Es gibt jedoch auch eine andere Interpretation dieser Geschichte. Charles-Maurice de Talleyrand, der französische Außenminister und spätere Premierminister, war sehr besorgt über die Kommunikation zwischen Josephine und Alexander, da er vermutete, dass dies zur Ablösung Ludwigs XVIII. durch Napoleons Sohn, den dreijährigen Napoleon II. mit seiner Mutter Marie-Loiuse als Regentin führen könnte. Es war bekannt, dass Alexander I. Ludwig XVIII. verabscheute und ihn nicht auf dem französischen Thron haben wollte. Es lag der Verdacht nahe, dass Alexanders häufige Besuche in Malmaison eine geheime Absicht verfolgten. Sogar Napoleon selbst bezeichnete Alexander als „einen echten Byzantiner“ und spielte damit auf die schwer fassbare Natur des russischen Kaisers an.
Es gab Gerüchte, dass Josephine in irgendeiner Weise von Talleyrands Agenten vergiftet worden sein könnte, um zu verhindern, dass sie Alexanders Repräsentantin wurde. Es könnte also durchaus sein, dass nicht die Erkältung, die sie sich bei den Spaziergängen mit Alexander zugezogen hatte, sondern etwas anderes die Ursache für ihr Ableben war. Nach dem Tod von Joséphine kaufte Alexander ihre Kunstsammlung von ihren Kindern.

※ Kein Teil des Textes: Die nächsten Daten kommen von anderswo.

Lemma update_user_profile_store (authorization : option string)
    (request : UpdateUserProfileRequest) (db : Database) (fs : list bool)
    (now : Z) (u : User) :
  find (email_is "test@example.com") (users db) = Some u ->
  store (snd (update_user_profile pwd_context_hash authorization request
                (request_world db fs now)))
  = match fs with
    | true :: _ => db
    | _ => mkDatabase
             (map (flush_user now (profile_assignments (User_id u) request))
                  (users db))
             (dogs db) (posts db)
    end.
Proof.
  intro U. unfold update_user_profile, bind. rewrite get_current_user_result.
  unfold request_world at 1. simpl. rewrite U.
  unfold user_setattr, db_commit, enqueue. simpl.
  assert (SP : map (flush_post now (profile_assignments (User_id u) request))
                   (posts db) = posts db).
  { apply map_id_on. intros x _. apply flush_post_untouched. reflexivity. }
  unfold profile_assignments in SP. clear U.
  destruct fs as [|[|] fs]; simpl; try reflexivity;
    unfold db_refresh_user, lift; simpl;
    (destruct (find _ _) as [u0|]; simpl;
     [destruct (UserResponse_from_orm u0)|]; simpl; rewrite SP; reflexivity).
Qed.

(** C10: for a profile update whose caller identity resolves to the stored
    user [u], every user row keeps its [id], [email], [hashed_password] and
    [created_at]; [updated_at] keeps its value or takes the time of the
    commit; a row other than the caller's is unchanged; when the engine
    commits, the caller's row holds the four values of the request; dogs and
    posts are unchanged. *)
Theorem update_user_profile_frame (authorization : option string)
    (request : UpdateUserProfileRequest) (db : Database) (fs : list bool)
    (now : Z) (u : User) :
  find (email_is "test@example.com") (users db) = Some u ->
  let db' := store (snd (update_user_profile pwd_context_hash authorization
                           request (request_world db fs now))) in
  Forall2 (profile_frame request (User_id u) now (commit_succeeds fs))
          (users db) (users db')
  /\ dogs db' = dogs db
  /\ posts db' = posts db.
Proof.
  intros U db'. subst db'. rewrite (update_user_profile_store _ _ _ _ _ u U).
  destruct fs as [|[|] fs]; simpl.
  - split; [|split; reflexivity]. apply Forall2_map_self. intro x.
    eapply profile_frame_weaken; [|apply flush_user_profile]. auto.
  - split; [|split; reflexivity]. rewrite <- (map_id (users db)) at 2.
    apply Forall2_map_self. intro x.
    eapply profile_frame_weaken; [|apply profile_frame_refl].
    unfold commit_succeeds. simpl. discriminate.
  - split; [|split; reflexivity]. apply Forall2_map_self. intro x.
    eapply profile_frame_weaken; [|apply flush_user_profile]. auto.
Qed.

End ProfileProperties.

(** ** The handlers on concrete inputs *)

(** On stored rows: an unknown address and a wrong password for a known
    one. *)
Lemma login_failure_uniform_witness :
  let w := request_world Reference.sample_db [] 0 in
  let r1 := mkLoginRequest "nobody@b.com" "secret123" in
  let r2 := mkLoginRequest "a@b.com" "wrong" in
  login_refused Reference.pwd_verify r1 w
  /\ login_refused Reference.pwd_verify r2 w
  /\ fst (login Reference.pwd_verify Reference.encode Reference.secret r1 w)
     = Raise (HTTPException 401 "メールアドレスまたはパスワードが正しくありません")
  /\ fst (login Reference.pwd_verify Reference.encode Reference.secret r1 w)
     = fst (login Reference.pwd_verify Reference.encode Reference.secret r2 w).
Proof.
  intros w r1 r2.
  assert (H1 : login_refused Reference.pwd_verify r1 w) by (left; reflexivity).
  assert (H2 : login_refused Reference.pwd_verify r2 w).
  { right. exists Reference.alice. split; reflexivity. }
  split; [exact H1|]. split; [exact H2|].
  exact (login_failure_uniform Reference.pwd_verify Reference.encode
           Reference.secret r1 r2 w w H1 H2).
Defined.
(* ===== verification/_CoqProject ===== *)
-Q . S2P
Prelude.v
Text.v
CMonad.v
SmiWire.v
SmiCore.v
SmiSpec.v
SmiVlan.v
SmiImpl.v
SmiProps.v
Regs.v
SmiText.v
TableChip.v
Rtl8366s.v
Rtl8366sImpl.v
Rtl8366sProps.v
Rtl8366rb.v
Rtl8366rbImpl.v
Rtl8366rbProps.v
Smi67.v
Rtl8367b.v
Rtl8367.v
Table67.v
Rtl8367Impl.v
Rtl8367Props.v
SmiTextProps.v
Bmt.v
BmtMap.v
BmtScan.v
BmtProps.v
Buttons.v
ButtonsProps.v
R2ec.v
R2ecProps.v
Leds.v
LedsProps.v
Fit.v
FitProps.v
Mdio.v
Psb6970.v
Psb6970Props.v
Rtl8306.v
Rtl8306Regs.v
Rtl8306Props.v
Regmap.v
An8855Mfd.v
An8855MfdProps.v
An8855Regs.v
An8855.v
An8855Setup.v
An8855Link.v
An8855Phy.v
An8855Hw.v
An8855Stack.v
An8855VlanProps.v
An8855BridgeProps.v
An8855FdbProps.v
An8855DumpProps.v
An8855SetupProps.v
An8855Props.v
Rk3328Dmc.v
Rk3328DmcProps.v
Rk3328VoltProps.v
Phylib.v
Qca807x.v
Qca807xProps.v
Mt2p5ge.v
RockchipRng.v
UbootEnv.v
B53Io.v
B53IoProps.v
B53Access.v
B53.v
B53Hw.v
B53Props.v
B53Counters.v
B53Demo.v
Adm6996.v
AdmWire.v
AdmProps.v
#[global] Open Scope Z_scope.
Set Default Proof Using "Type".

(** ** Machine integers

    A [w]-bit unsigned C integer is a [Z]; assigning to one wraps. *)

Definition uwrap (w x : Z) : Z := x mod 2 ^ w.
Definition u8 : Z -> Z := uwrap 8.
Definition u16 : Z -> Z := uwrap 16.
Definition u32 : Z -> Z := uwrap 32.
Definition u64 : Z -> Z := uwrap 64.

(** The value of an [int] that receives [x] (two's complement, 32 bits). *)
Definition s32 (x : Z) : Z :=
  let y := u32 x in if y <? 2 ^ 31 then y else y - 2 ^ 32.

(** C truth values: [!!x] is [cbool x]. *)
Definition cbool (x : Z) : bool := negb (x =? 0).
Definition b2z (b : bool) : Z := if b then 1 else 0.

(** The kernel's [BIT(n)]. *)
Definition BIT (n : Z) : Z := Z.shiftl 1 n.

(** ** Error numbers (the values of [asm-generic/errno.h]) *)

Definition ENOENT : Z := 2.
Definition EIO : Z := 5.
Definition ENXIO : Z := 6.
Definition ENOMEM : Z := 12.
Definition EBUSY : Z := 16.
Definition ENODEV : Z := 19.
Definition EINVAL : Z := 22.
Definition ENOSPC : Z := 28.
Definition EBADE : Z := 52.
Definition ENODATA : Z := 61.
Definition EFAULT : Z := 14.
Definition ETIMEDOUT : Z := 110.

(** ** Arrays *)

(** A C array held as a list, indexed by an [int] within its bounds. *)
Definition geti {A} (d : A) (l : list A) (i : Z) : A := nth (Z.to_nat i) l d.
Definition seti {A} (l : list A) (i : Z) (x : A) : list A := <[Z.to_nat i := x]> l.

Definition in_array {A} (l : list A) (i : Z) : bool := (0 <=? i) && (i <? Z.of_nat (length l)).

Lemma seti_length {A} (l : list A) i x : length (seti l i x) = length l.
Proof. apply length_insert. Qed.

Josephines Diamanten, die Alexander ihr geschenkt hatte, wurden von ihrem Sohn Eugène, dem Herzog von Leuchtenberg, geerbt und später Teil des Leuchtenberg-Diadems, das von Fabergé für Eugens Nachkommen angefertigt wurde. Das Diadem ist noch intakt. Es wurde 2007 von einem amerikanischen Kunstsammler erworben und ist heute im Houston Museum of Natural Science ausgestellt. Die Gonzaga-Kamee ist Teil der Sammlung der Staatlichen Eremitage in St. Petersburg.